── RECORDS ──
(** The same for the copy of lines 619-636, whose last comparison is [<=]:
    equal versions come out as [-1]. *)
Lemma token_compareVersions_formatted (v w : Version) (s t : string) :
  representable v -> representable w -> text_of v s -> text_of w t ->
  TokenCodec.compareVersions (Some s) (Some t)
  = Some (if compare4 v w =? 0 then -1 else compare4 v w).
Proof.
  intros Hv Hw Hs Ht.
  destruct (parse_text_of v s Hv Hs) as (p & Hp & _ & _ & _ & Hpb & Hpbase).
  destruct (parse_text_of w t Hw Ht) as (q & Hq & _ & _ & _ & Hqb & Hqbase).
  destruct Hv as (Hv1 & Hv2 & Hv3 & Hv4), Hw as (Hw1 & Hw2 & Hw3 & Hw4).
  unfold TokenCodec.compareVersions. rewrite Hp, Hq, Hpbase, Hqbase, Hpb, Hqb.
  rewrite semver_compare_core by assumption.
  destruct v as [a b c d], w as [a' b' c' d'].
  unfold Semver.compare_main, compare4, Semver.compare_Z, gt, le, lt.
  cbn [Semver.major Semver.minor Semver.patch v_major v_minor v_patch v_build].
  destruct (a =? a') eqn:Ea; destruct (b =? b') eqn:Eb; destruct (c =? c') eqn:Ec;
    cbn [negb];
    repeat match goal with
           | |- context [?x <? ?y] => destruct (x <? y) eqn:?
           end; cbn; try reflexivity; lia.
Qed.

Lemma compare4_refl (v : Version) : compare4 v v = 0.
Proof.
  unfold compare4, Semver.compare_Z. rewrite !Z.eqb_refl, !Z.ltb_irrefl. reflexivity.
Qed.

Lemma compare4_zero (v w : Version) : compare4 v w = 0 <-> v = w.
Proof.
  split; [|intros ->; apply compare4_refl].
  destruct v as [a b c d], w as [a' b' c' d'].
  unfold compare4, Semver.compare_Z. cbn [v_major v_minor v_patch v_build].
  destruct (a =? a') eqn:Ea; destruct (b =? b') eqn:Eb; destruct (c =? c') eqn:Ec;
    cbn [negb];
    repeat match goal with
           | |- context [?x <? ?y] => destruct (x <? y) eqn:?
           end; intros H; try discriminate H;
    f_equal; lia.
Qed.
(** * quantmark.circuit: parsing a printed circuit back into a circuit

    A shallow embedding of [src/quantmark/circuit.py]: the three gate
    grammars, the field extractors, the record builder, the materializer and
    the reconstructor, together with the properties of the specification
    that concern them.

    Python strings are modelled as lists of characters with code points
    0..255 ([ascii]); in that range the decimal digits of [\d] are exactly
    [0]..[9], the white space of [\s] is 9..13, 28..32, 133 and 160, and
    the white space that [int] and [float] skip around a number is 9..13,
    32, 133 and 160. *)

From Stdlib Require Import Ascii String List ZArith NArith Bool Lia.
Import ListNotations.

Local Open Scope char_scope.
Local Open Scope list_scope.

(** ** Python strings *)

Module PyStr.

Definition pystr := list ascii.

(** A string literal as a Python string. *)
Definition chars (s : string) : pystr := list_ascii_of_string s.

Definition code (c : ascii) : N := N_of_ascii c.

(** [str.isspace] on one character. *)
Definition isspace (c : ascii) : bool :=
  let n := code c in
  ((9 <=? n) && (n <=? 13) || (28 <=? n) && (n <=? 32)
   || (n =? 133) || (n =? 160))%N.

(** A decimal digit (Unicode category Nd, below code point 256). *)
Definition isdigit (c : ascii) : bool :=
  let n := code c in ((48 <=? n) && (n <=? 57))%N.

Definition digit_value (c : ascii) : Z := Z.of_N (code c) - 48.

(** [s.startswith(p)]. *)
Fixpoint startswith (p s : pystr) : bool :=
  match p, s with
  | [], _ => true
  | _ :: _, [] => false
  | a :: p', b :: s' => Ascii.eqb a b && startswith p' s'
  end.
(** * Further properties of the estimator *)

(** ** When a call returns a table *)

Lemma scenarios_nonempty (rows : list row) :
  rows <> [] -> exists m, scenarios rows = Return m.
Proof.
  intros Hne. unfold scenarios, daily_mae.
  rewrite mean_absolute_error_map; [simpl; eauto|].
  unfold groupby_date_sum. intros E. apply map_eq_nil in E.
  destruct rows as [| r rows]; [congruence|].
  assert (In (date r) (group_keys Z.eqb Z.ltb (map date (r :: rows)))) as Hin
      by (apply (group_keys_In _ Z.eqb Z.ltb Z.eqb_eq); now left).
  rewrite E in Hin. exact Hin.
Qed.

Lemma scenarios_empty : scenarios [] = Raise NoSamples.
Proof. reflexivity. Qed.

Lemma for_each_Return_all {E A B} (f : A -> outcome E B) (xs : list A) :
  (forall x, In x xs -> exists y, f x = Return y) ->
  exists ys, for_each f xs = Return ys.
Proof.
  induction xs as [| x xs IH]; simpl; intros H; [eauto|].
  destruct (H x (or_introl eq_refl)) as [y ->].
  destruct IH as [ys ->]; [intros a Ha; apply H; now right|].
  simpl. eauto.
Qed.

Lemma attach_length (keys : list data_row) (s p : list cell) :
  length s = length keys -> length p = length keys ->
  length (attach keys s p) = length keys.
Proof.
  revert s p. induction keys as [| k keys IH]; intros s p Hs Hp; [reflexivity|].
  destruct s as [| x s]; [discriminate|].
  destruct p as [| y p]; [discriminate|].
  simpl. f_equal. apply IH; simpl in *; lia.
Qed.

Lemma financial_results_length data y_true y_pred fr :
  financial_results data y_true y_pred = Return fr -> length fr = length data.
Proof.
  intros H. apply financial_results_Return in H as (s & p & Hs & Hp & ->).
  now apply attach_length.
Qed.

Lemma financial_results_stores data y_true y_pred fr :
  financial_results data y_true y_pred = Return fr ->
  map store fr = map d_store data.
Proof.
  intros H. apply financial_results_store_item in H.
  apply (f_equal (map fst)) in H. now rewrite !map_map in H.
Qed.

Lemma store_i_data_nonempty (fr : list row) (s : Z) :
  store_i_data fr s <> [] <-> In s (map store fr).
Proof.
  unfold store_i_data. split.
  - destruct (filter _ fr) as [| r rs] eqn:Hf; [congruence|]. intros _.
    assert (In r (filter (fun r => (store r =? s)%Z) fr)) as Hin
        by (rewrite Hf; now left).
    apply filter_In in Hin as [Hin Hst]. apply Z.eqb_eq in Hst.
    rewrite <- Hst. now apply in_map.
  - intros Hin E. apply in_map_iff in Hin as (r & Hr & Hin).
    assert (In r (filter (fun r => (store r =? s)%Z) fr)) as Hf
        by (apply filter_In; split; [exact Hin | now apply Z.eqb_eq]).
    rewrite E in Hf. exact Hf.
Qed.

(** X1: once the working table is built, a call in overall mode returns a
    table exactly when the data has at least one row. *)
Theorem overall_returns_iff data y_true y_pred fr :
  financial_results data y_true y_pred = Return fr ->
  ((exists t, estimate_financial_results data y_true y_pred false false
              = Return t)
   <-> data <> []).
Proof.
  intros Hfr. pose proof (financial_results_length _ _ _ _ Hfr) as Hlen.
  unfold estimate_financial_results, try_body, overall_results_df.
  rewrite Hfr. simpl. split.
  - intros [t Ht] ->. destruct fr; [|discriminate].
    rewrite scenarios_empty in Ht. discriminate.
  - intros Hne. destruct (scenarios_nonempty fr) as [m ->].
    + intros ->. destruct data; [congruence | discriminate].
    + simpl. eauto.
Qed.

Lemma overall_returns_iff_witness :
  (exists t, estimate_financial_results example_data example_true example_pred
               false false = Return t)
  <-> example_data <> [].
Proof.
  apply (overall_returns_iff example_data example_true example_pred
           (attach example_data (positional (map snd example_true))
              (positional [ln 2; ln 2]))).
  reflexivity.
Defined.
Variable isalpha : N -> bool.
Variable digit_value : N -> option nat.
Variable json_dumps : pyval -> str.
Variable PROJECT_ROOT : str.
Variable translator : nat -> str -> outcome pyval.


End TranslateInterrupt.


(** ** A run without the table of contents *)

Lemma split_app_sep (sep : N) (a b : str) :
  split sep (a ++ sep :: b) = split sep a ++ split sep b.
Proof.
  induction a as [| c a IH]; cbn [app split].
  - now rewrite N.eqb_refl.
  - destruct (N.eqb c sep); [now rewrite IH |].
    rewrite IH. destruct (split sep a) as [| h t] eqn:E; [| reflexivity].
    now apply split_not_nil in E.
Qed.

Lemma split_without_sep (sep : N) (s : str) : ~ In sep s -> split sep s = [s].
Proof.
  induction s as [| c s IH]; intros H; cbn [split]; [reflexivity |].
  destruct (N.eqb c sep) eqn:E.
  - apply N.eqb_eq in E. subst c. exfalso. apply H. now left.
  - rewrite IH; [reflexivity |]. intros Hin. apply H. now right.
Qed.

Lemma path_name_join (dir name : str) :
  ~ In 47%N name -> path_name (Fetch.path_join dir name) = name.
Proof.
  intros H. unfold path_name, Fetch.path_join.
  change (lit "/" ++ name) with (47%N :: name).
  rewrite split_app_sep, (split_without_sep _ _ H).
  apply last_last.
Qed.

Section FetchMain.

Variable json_dumps : pyval -> str.
Variable json_loads : str -> option pyval.
Variable int_of_str : str -> option Z.
Variable urlopen : str -> outcome str.
Variable html_to_markdown : str -> outcome str.
Variable _extract_doc_urls_from_contents : str -> outcome (list str).
Variable PROJECT_ROOT : str.

(** X21: a first run without network.  When there is no state file, the
    table of contents cannot be downloaded (an OSError) and the disk
    works, [main] records [contents.html] as failed, writes the state file
    and exits with status 1, having entered no item. *)
Theorem X21_no_contents_exit_1 (e : exn) (w : world Fetch.FetchState) :
  faults w = [] ->
  files w !! Fetch.state_path PROJECT_ROOT = None ->
  Fetch.fetch_page urlopen Fetch.CONTENTS_URL = Raise e ->
  is_OSError (exn_type e) = true ->
  exists x w',
    Fetch.main json_dumps json_loads int_of_str urlopen html_to_markdown
      _extract_doc_urls_from_contents PROJECT_ROOT w = (Raise x, w')
    /\ Fetch.exit_status (@Raise unit x) = 1
    /\ mem w'
       = Fetch.mark_failed Fetch.empty_state (lit "contents.html")
           (exn_msg e) (exn_tb e)
    /\ files w' !! Fetch.state_path PROJECT_ROOT
       = Some (Text (json_dumps (Fetch.asdict (mem w')))).
Proof.
  intros Hfl Habsent Hfetch Hos.
  destruct (cleanup_healthy Fetch.STATE_FILENAME (Fetch.OUTPUT_DIR PROJECT_ROOT)
              w Hfl) as (n & w1 & Hsweep & Hfl1 & _ & _).
  assert (Habsent1 : files w1 !! Fetch.state_path PROJECT_ROOT = None).
  { rewrite (cleanup_frame _ _ _ _ _ Hsweep); [exact Habsent | |].
    - unfold Fetch.state_path. rewrite path_name_join.
      + apply andb_false_r.
      + vm_compute. intuition discriminate.
    - unfold Fetch.state_path, Fetch.path_join. intros H.
      apply app_inv_head, app_inv_head in H.
      apply (f_equal (@length N)) in H. rewrite length_app in H.
      change (length (lit ".tmp")) with 4%nat in H. lia. }
  unfold Fetch.main. unfold bind at 1. rewrite Hsweep.
  unfold bind at 1.
  rewrite (fetch_load_state_absent json_loads int_of_str _ w1 Habsent1).
  unfold bind at 1, set_mem at 1.
  unfold bind at 1, lift at 1. cbn [Fetch.report_previous_error Fetch.error_info
    Fetch.empty_state py_truthy].
  unfold bind at 1, try_except, bind at 1, lift at 1. rewrite Hfetch, Hos.
  unfold bind at 1, get_mem at 1. unfold bind at 1, set_mem at 1.
  unfold bind at 1, get_mem at 1. cbn [mem files trail faults calls log].
  unfold bind at 1.
  rewrite fetch_save_state_ok by exact Hfl1.
  eexists _, _. split; [reflexivity |].
  cbn [Fetch.exit_status exn_type after_write mem].
  repeat split. apply after_write_lookup.
Qed.

End FetchMain.

Lemma X21_witness :
  exists x w',
    Fetch.main sample_json_dumps sample_json_loads (fun _ => None) urlopen_down
      plain_html_to_markdown (fun _ => Return []) (lit "/docs")
      (world_empty Fetch.empty_state) = (Raise x, w')
    /\ Fetch.exit_status (@Raise unit x) = 1
    /\ dict_keys (Fetch.failed_urls (mem w')) = [lit "contents.html"].
Proof.
  destruct (X21_no_contents_exit_1 sample_json_dumps sample_json_loads
              (fun _ => None) urlopen_down plain_html_to_markdown
              (fun _ => Return []) (lit "/docs") url_error
              (world_empty Fetch.empty_state))
    as (x & w' & Hrun & Hexit & Hmem & _); try reflexivity.
  exists x, w'. split; [exact Hrun | split; [exact Hexit |]].
  rewrite Hmem. reflexivity.
Defined.

(** ** The links of the table of contents *)

Lemma startswith_iff (p s : str) :
  startswith p s = true <-> exists r, s = p ++ r.
Proof.
  split.
  - intros H. exists (drop (length p) s). symmetry. now apply startswith_drop.
  - intros [r ->]. apply startswith_app.
Qed.

Lemma endswith_iff (p s : str) :
  endswith p s = true <-> exists t, s = t ++ p.
Proof.
  unfold endswith. rewrite startswith_iff. split.
  - intros [r H]. exists (rev r).
    rewrite <- (rev_involutive s), H, rev_app_distr. now rewrite rev_involutive.
  - intros [t ->]. exists (rev t). apply rev_app_distr.
Qed.

Lemma slash_before_suffix (pre : str) :
  forall t r : str,
    (pre ++ [47%N]) ++ r = t ++ lit ".html" ->
    exists t', t = (pre ++ [47%N]) ++ t'.
Proof.
  induction pre as [| c pre IH]; intros t r H.
  - destruct t as [| d t]; [vm_compute in H; discriminate H |].
    cbn in H. injection H as -> _. now exists t.
  - destruct t as [| d t].
    + exfalso.
      assert (Hin : In 47%N (lit ".html")).
      { cbn [app] in H. rewrite <- H. right. rewrite <- app_assoc.
        apply in_app_iff. right. now left. }
      vm_compute in Hin. intuition discriminate.
    + cbn in H. injection H as -> H.
      destruct (IH t r H) as [t' ->]. now exists t'.
Qed.

Lemma lstrip_slash_html (t : str) :
  lstrip_slash (t ++ lit ".html") = lstrip_slash t ++ lit ".html".
Proof.
  induction t as [| c t IH]; [reflexivity |].
  cbn [app lstrip_slash]. destruct (c =? 47)%N; [exact IH | reflexivity].
Qed.

Lemma lstrip_slash_drop (s : str) : exists k, lstrip_slash s = drop k s.
Proof.
  induction s as [| c s IH]; [now exists 0%nat |].
  cbn [lstrip_slash]. destruct (c =? 47)%N; [| now exists 0%nat].
  destruct IH as [k ->]. now exists (S k).
Qed.

Lemma In_drop {A : Type} (k : nat) (l : list A) (x : A) :
  In x (drop k l) -> In x l.
Proof.
  revert k. induction l as [| y l IH]; intros [| k] H; cbn in H; auto.
  right. eapply IH, H.
Qed.

Lemma In_lstrip (s : str) (c : N) : In c (lstrip s) -> In c s.
Proof.
  induction s as [| d s IH]; [auto |].
  cbn [lstrip]. destruct (py_isspace d); [| auto].
  intros H. right. now apply IH.
Qed.

Lemma In_strip (s : str) (c : N) : In c (strip s) -> In c s.
Proof.
  unfold strip. intros H.
  apply in_rev, In_lstrip in H. apply in_rev in H. now apply In_lstrip.
Qed.

Lemma clean_href_no_fragment (raw : str) : ~ In 35%N (clean_href raw).
Proof.
  unfold clean_href. intros H. apply In_strip in H.
  destruct (split 35%N raw) as [| before rest] eqn:E; [destruct H |].
  apply (split_no_sep 35%N raw before); [rewrite E; now left | exact H].
Qed.

Lemma drop_prefix_html (pre href : str) :
  startswith (pre ++ [47%N]) href = true ->
  endswith (lit ".html") href = true ->
  endswith (lit ".html") (lstrip_slash (drop (length (pre ++ [47%N])) href)) = true.
Proof.
  intros Hpre Hend.
  apply startswith_iff in Hpre. destruct Hpre as [r Hr].
  apply endswith_iff in Hend. destruct Hend as [t Ht].
  rewrite Hr in Ht.
  destruct (slash_before_suffix pre t r Ht) as [t' ->].
  rewrite <- !app_assoc in Ht. apply app_inv_head, app_inv_head in Ht.
  rewrite Hr, drop_app_length, Ht, lstrip_slash_html.
  apply endswith_iff. now exists (lstrip_slash t').
Qed.

(** X22: which links become keys.  A link is dropped exactly when its
    address (the text before [#], stripped) does not end in [.html] or
    holds [genindex] or [py-modindex]: the test on [/] and on the names of
    the sections changes nothing.  A key that is kept ends in [.html],
    holds no [#] and is the end of the address; it is the whole address
    unless this starts with the base URL or with [/3/]. *)
Theorem X22_links_kept (base_url raw : str) :
  (href_key base_url raw = None
   <-> endswith (lit ".html") (clean_href raw) = false
       \/ substr (lit "genindex") (clean_href raw) = true
       \/ substr (lit "py-modindex") (clean_href raw) = true)
  /\ (forall path,
        href_key base_url raw = Some path ->
        endswith (lit ".html") path = true
        /\ ~ In 35%N path
        /\ exists k, path = drop k (clean_href raw))
  /\ (forall path,
        href_key base_url raw = Some path ->
        startswith (base_url ++ lit "/") (clean_href raw) = false ->
        startswith (lit "/3/") (clean_href raw) = false ->
        path = clean_href raw).
Proof.
  unfold href_key.
  pose proof (clean_href_no_fragment raw) as Hfrag.
  set (href := clean_href raw) in *.
  destruct (endswith (lit ".html") href) eqn:Eend; cbn [negb orb].
  2: { split; [split; auto |]. split; intros path H; discriminate H. }
  destruct (substr (lit "genindex") href) eqn:Eg; cbn [orb].
  { split; [split; auto |]. split; intros path H; discriminate H. }
  destruct (substr (lit "py-modindex") href) eqn:Em.
  { split; [split; auto |]. split; intros path H; discriminate H. }
  split.
  { split.
    - destruct (startswith (base_url ++ lit "/") href);
        [discriminate |].
      destruct (startswith (lit "/3/") href); [discriminate |].
      destruct (existsb (N.eqb 47%N) href
                || existsb (fun p => startswith p href) SECTION_PREFIXES);
        discriminate.
    - intros [H | [H | H]]; discriminate H. }
  assert (Hkept : forall k path,
            path = lstrip_slash (drop k href) ->
            endswith (lit ".html") path = true ->
            endswith (lit ".html") path = true
            /\ ~ In 35%N path /\ exists k', path = drop k' href).
  { intros k path -> Hend. split; [exact Hend |].
    destruct (lstrip_slash_drop (drop k href)) as [j Hj]. split.
    - rewrite Hj. intros H. apply In_drop, In_drop in H. contradiction.
    - exists (k + j)%nat. rewrite Hj. apply drop_drop. }
  assert (Hwhole : endswith (lit ".html") href = true
                   /\ ~ In 35%N href /\ exists k, href = drop k href)
    by (split; [exact Eend | split; [exact Hfrag | now exists 0%nat]]).
  change (lit "/") with [47%N].
  change (lit "/3/") with ([47%N; 51%N] ++ [47%N]).
  split.
  - intros path.
    destruct (startswith (base_url ++ [47%N]) href) eqn:E1.
    { intros H. injection H as <-. eapply Hkept; [reflexivity |].
      now apply drop_prefix_html. }
    destruct (startswith ([47%N; 51%N] ++ [47%N]) href) eqn:E2.
    { intros H. injection H as <-. eapply Hkept; [reflexivity |].
      exact (drop_prefix_html [47%N; 51%N] href E2 Eend). }
    destruct (existsb (N.eqb 47%N) href
              || existsb (fun p => startswith p href) SECTION_PREFIXES);
      intros H; injection H as <-; exact Hwhole.
  - intros path H H1 H2. rewrite H1, H2 in H.
    destruct (existsb (N.eqb 47%N) href
              || existsb (fun p => startswith p href) SECTION_PREFIXES);
      now injection H as <-.
Qed.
───
§ TASK INSTRUCTIONS
Scan the records above for the word "positional". Show each line in which it appears.

§ RESPONSE BELOW
           (attach example_data (positional (map snd example_true))
              (positional [ln 2; ln 2]))).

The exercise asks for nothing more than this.